Question

The number of numbers greater than 400000 that can be formed by using the digit 0, 2, 2, 4, 4, 5 is:
A. 90
B. 32
C. 20
D. None of the above

Answer 1

Hint: This question is based on the concept of permutation of objects which are not all different just like the digits 0, 2, 2, 4, 4, 5 given above. Therefore the permutation of n objects taken all at a time when p objects are alike and of one kind, q objects are alike and of another kind, r objects are alike of yet another kind and the remaining objects are different is
$\dfrac{{\left| \!{\underline {\,
  n \,}} \right. }}{{\left| \!{\underline {\,
  p \,}} \right. \left| \!{\underline {\,
  q \,}} \right. \left| \!{\underline {\,
  r \,}} \right. }}$ .

Complete step-by-step answer:
Since 400000 is a 6-digit number and the number of digits to be used is also six. Also, the numbers have to be greater than 400000, so they can begin with either 4 or 5.
CASE-1 When 4 occupies the extreme left position. Here we have to fill up the remaining 5places with the digits 0, 2,2,4,5 out of which 2-appears twice. This can be done in $\dfrac{{\left| \!{\underline {\,
  5 \,}} \right. }}{{\left| \!{\underline {\,
  2 \,}} \right. }}$ = 60 Ways.
CASE-2: When 5 occupies the extreme left position.
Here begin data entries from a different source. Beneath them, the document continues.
(** When [load_data] stops on the dates, rows that pass the year filter
    are the cause: one of them has a date that does not parse, or two of
    them have dates in different zones. *)
Lemma clean_ValueError ds :
  clean ds = Raise ValueError →
  (∃ r, r ∈ rows ds ∧ in_year_filter r ∧ to_datetime (cell r "date") = None) ∨
  (∃ r r', r ∈ rows ds ∧ r' ∈ rows ds ∧ in_year_filter r ∧ in_year_filter r' ∧
           utc_offset (cell r "date") ≠ utc_offset (cell r' "date")).
Proof.
  intros Hclean.
  apply clean_Raise in Hclean
    as [H1|(df1 & H1 & [H2|(df2 & H2 & [H3|(df3 & H3 & H4)])])].
  - by apply coerce_po_number_Raise in H1 as [? _].
  - by apply filter_years_Raise in H2.
  - pose proof (rows_at_parse _ _ _ H1 H2) as H02.
    apply parse_timestamps_Raise in H3 as (_ & [(r2 & Hr2 & Hnone)|Hzone]).
    + destruct (Forall2_elem_of_filter _ _ _ _ _ H02 Hr2) as (r & Hr & Hkept & Hc).
      left. exists r. split; [done |]. split; [done |]. by rewrite <-Hc.
    + apply not_one_zone in Hzone as (r2 & r2' & Hr2 & Hr2' & Hne).
      destruct (Forall2_elem_of_filter _ _ _ _ _ H02 Hr2) as (r & Hr & Hkept & Hc).
      destruct (Forall2_elem_of_filter _ _ _ _ _ H02 Hr2') as (r' & Hr' & Hkept' & Hc').
      right. exists r, r'. rewrite <-Hc, <-Hc'. done.
  - by apply keep_columns_Raise in H4 as [? ?].
Qed.

(** The rows of a loaded table are, in order, the rows of the file that
    pass the year filter, each with its date and the timestamp parsed from
    it. *)
Lemma clean_rows_dates ds df :
  clean ds = Ok df →
  Forall2 (λ r r', cell r' "date" = cell r "date" ∧
                   ∃ t, to_datetime (cell r "date") = Some t ∧
                        cell r' "timestamp" = VTime t)
          (filter (λ r, in_year_filter r) (rows ds)) (rows df).
Proof.
  intros (df1 & df2 & df3 & H1 & H2 & H3 & H4)%clean_Ok.
  pose proof (rows_at_parse _ _ _ H1 H2) as H02.
  apply parse_timestamps_Ok in H3 as [H3 _]. apply keep_columns_Ok in H4 as [_ H4].
  rewrite H4. apply Forall2_fmap_r.
  eapply Forall2_trans; [| exact H02 | exact H3].
  simpl. intros r r2 r3 Hc (t & Ht & ->). rewrite Hc in Ht.
  assert ("date" ∈ cols_to_keep) by in_list.
  assert ("timestamp" ∈ cols_to_keep) by in_list.
  rewrite !cell_restrict by done. split.
  - by rewrite cell_insert_ne.
  - exists t. split; [done |]. by rewrite cell_insert_eq.
Qed.

Lemma in_year_filter_text r :
  in_year_filter r ↔
  ∃ y, 2020 ≤ y ≤ 2025 ∧ String.substring 0 4 (astype_str (cell r "date")) = pretty y.
Proof.
  unfold in_year_filter, isin, year_strs, date_str.
  rewrite bool_decide_spec, list_elem_of_fmap. split.
  - intros (y & Hy & Hin). exists y. split; [|done].
    clear Hy. revert y Hin. apply Forall_forall.
    repeat (apply Forall_cons; split; [lia |]). apply Forall_nil_2.
  - intros (y & Hrange & Hy). exists y. split; [done |].
    assert (y = 2020 ∨ y = 2021 ∨ y = 2022 ∨ y = 2023 ∨ y = 2024 ∨ y = 2025)
      as [->|[->|[->|[->|[->| ->]]]]] by lia; in_list.
Qed.

Lemma traverse_app {A B} (f : A → result B) l1 l2 k :
  traverse f (l1 ++ l2) = Ok k ↔
  ∃ k1 k2, k = k1 ++ k2 ∧ traverse f l1 = Ok k1 ∧ traverse f l2 = Ok k2.
Proof.
  rewrite traverse_Ok, Forall2_app_inv_l. split.
  - intros (k1 & k2 & ? & ? & ->). exists k1, k2. by rewrite !traverse_Ok.
  - intros (k1 & k2 & -> & ?%traverse_Ok & ?%traverse_Ok). by exists k1, k2.
Qed.

(** A row that fails the year test, put anywhere in a table, does not
    change what the year filter returns. *)
Lemma filter_years_skip cols before after (y : gmap string Value) :
  ¬ in_year_filter y →
  filter_years (mkDF cols (before ++ y :: after)) = filter_years (mkDF cols (before ++ after)).
Proof.
  intros Hy. unfold filter_years, select_rows, assign; simpl.
  case_bool_decide; [|done]. do 2 f_equal.
  rewrite !fmap_app, fmap_cons, !filter_app, filter_cons_False; [done |].
  simpl. rewrite cell_insert_eq. unfold in_year_filter, isin in Hy.
  rewrite bool_decide_spec in Hy. unfold isin. rewrite bool_decide_spec.
  intros Hin. apply Hy. by apply (list_elem_of_fmap_inj VStr year_strs (date_str y)).
Qed.

(** C6 (amended).  The year filter is a test on the text of the date, made
    before the date is parsed: a row passes exactly when the first four
    characters of that text are one of the years 2020 to 2025.  The rows
    of the loaded table are, in order, the rows of the file that pass, each
    with its date and the timestamp parsed from it.  A row that does not
    pass is dropped without its date being parsed: when the load stops on
    the dates the cause lies in rows that pass, and a row that does not
    pass and whose [po_number] is not read as a non-finite number can be
    put anywhere in a file that loads without changing the loaded table. *)
Theorem year_filter_exact ds :
  (∀ r, in_year_filter r ↔
        ∃ y, 2020 ≤ y ≤ 2025 ∧
             String.substring 0 4 (astype_str (cell r "date")) = pretty y) ∧
  (∀ df, clean ds = Ok df →
     Forall2 (λ r r', cell r' "date" = cell r "date" ∧
                      ∃ t, to_datetime (cell r "date") = Some t ∧
                           cell r' "timestamp" = VTime t)
             (filter (λ r, in_year_filter r) (rows ds)) (rows df)) ∧
  (clean ds = Raise ValueError →
     (∃ r, r ∈ rows ds ∧ in_year_filter r ∧ to_datetime (cell r "date") = None) ∨
     (∃ r r', r ∈ rows ds ∧ r' ∈ rows ds ∧ in_year_filter r ∧ in_year_filter r' ∧
              utc_offset (cell r "date") ≠ utc_offset (cell r' "date"))) ∧
  (∀ before after r df,
     rows ds = before ++ after → ¬ in_year_filter r →
     to_numeric_coerce (cell r "po_number") ≠ Some Infinite →
     clean ds = Ok df →
     clean (mkDF (columns ds) (before ++ r :: after)) = Ok df).
Proof.
  split; [apply in_year_filter_text |]. split; [apply clean_rows_dates |].
  split; [apply clean_ValueError |].
  intros before after r df Hrows Hout Hpo Hclean.
  destruct ds as [cols rs]; simpl in *; subst rs.
  pose proof Hclean as (df1 & df2 & df3 & H1 & H2 & _)%clean_Ok.
  apply filter_years_Ok in H2 as [Hdate _].
  apply coerce_po_number_Ok in H1 as [Hcols _]. rewrite Hcols in Hdate. clear df1 df2 df3 Hcols.
  revert Hclean. unfold clean, drop_unnamed; simpl.
  set (keep := filter (λ c, negb (String.prefix "Unnamed" c)) cols) in *.
  rewrite !fmap_app, fmap_cons.
  unfold coerce_po_number; simpl. case_bool_decide as Hkeep.
  - set (f := λ r0 : gmap string Value,
               z ← coerce_po (cell r0 "po_number"); Ok (<["po_number" := VInt z]> r0)).
    destruct (traverse f (_ ++ _)) as [k|] eqn:Hk; simpl; [|done].
    apply traverse_app in Hk as (k1 & k2 & -> & Hk1 & Hk2).
    assert (Hz : ∃ z, coerce_po (cell (restrict keep r) "po_number") = Ok z).
    { rewrite cell_restrict by done. unfold coerce_po.
      destruct (to_numeric_coerce (cell r "po_number")) as [[q| |z]|]; simpl; eauto.
      done. }
    destruct Hz as [z Hz].
    assert (Hk : traverse f ((restrict keep <$> before) ++ restrict keep r
                               :: (restrict keep <$> after))
                 = Ok (k1 ++ <["po_number" := VInt z]> (restrict keep r) :: k2)).
    { apply traverse_Ok, Forall2_app; [by apply traverse_Ok |].
      constructor; [| by apply traverse_Ok]. unfold f. by rewrite Hz. }
    rewrite Hk. simpl. rewrite filter_years_skip; [done |].
    intros Hin. apply Hout. apply (in_year_filter_cell r) in Hin; [done |].
    rewrite cell_insert_ne by done. by rewrite cell_restrict.
  - simpl. rewrite filter_years_skip; [done |].
    intros Hin. apply Hout. apply (in_year_filter_cell r) in Hin; [done |].
    by rewrite cell_restrict.
Qed.

End LoaderFacts.
End LoaderFacts.

(** *** The sample table through [load_data] *)

(** Of the four rows of the sample file, the one dated 2019 and the one
    whose date is not a date are dropped, without error; the unreadable
    [po_number] of the second row has become 0. *)
Example sample_loaded :
  (λ r, (cell r "po_number", cell r "date", cell r "timestamp")) <$> rows Sample.loaded
  = [(VInt 0, VStr "2020-03-05", VTime (18326 * Sample.ns_per_day));
     (VInt 4500, VStr "2021-06-15", VTime (18793 * Sample.ns_per_day))].
Proof. vm_compute. reflexivity. Qed.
Here we have to fill up the remaining 5-places with the digits 0, 2,2,4,4 out of which 2 and 4 appear twice. This can be done in $\dfrac{{\left| \!{\underline {\,
  5 \,}} \right. }}{{\left| \!{\underline {\,
  2 \,}} \right. \left| \!{\underline {\,
  2 \,}} \right. }}$ = 30 Ways.
Hence the required numbers greater than 400000 formed using the above digits $= 60+30 =90$.
So, the correct answer is “Option A”.

Note: We observe that out of the total given digits which are six in number 2 are one of a kind and other 2 are of another kind where the left two digits are both different. Therefore there are a total 4 types of the digits or objects.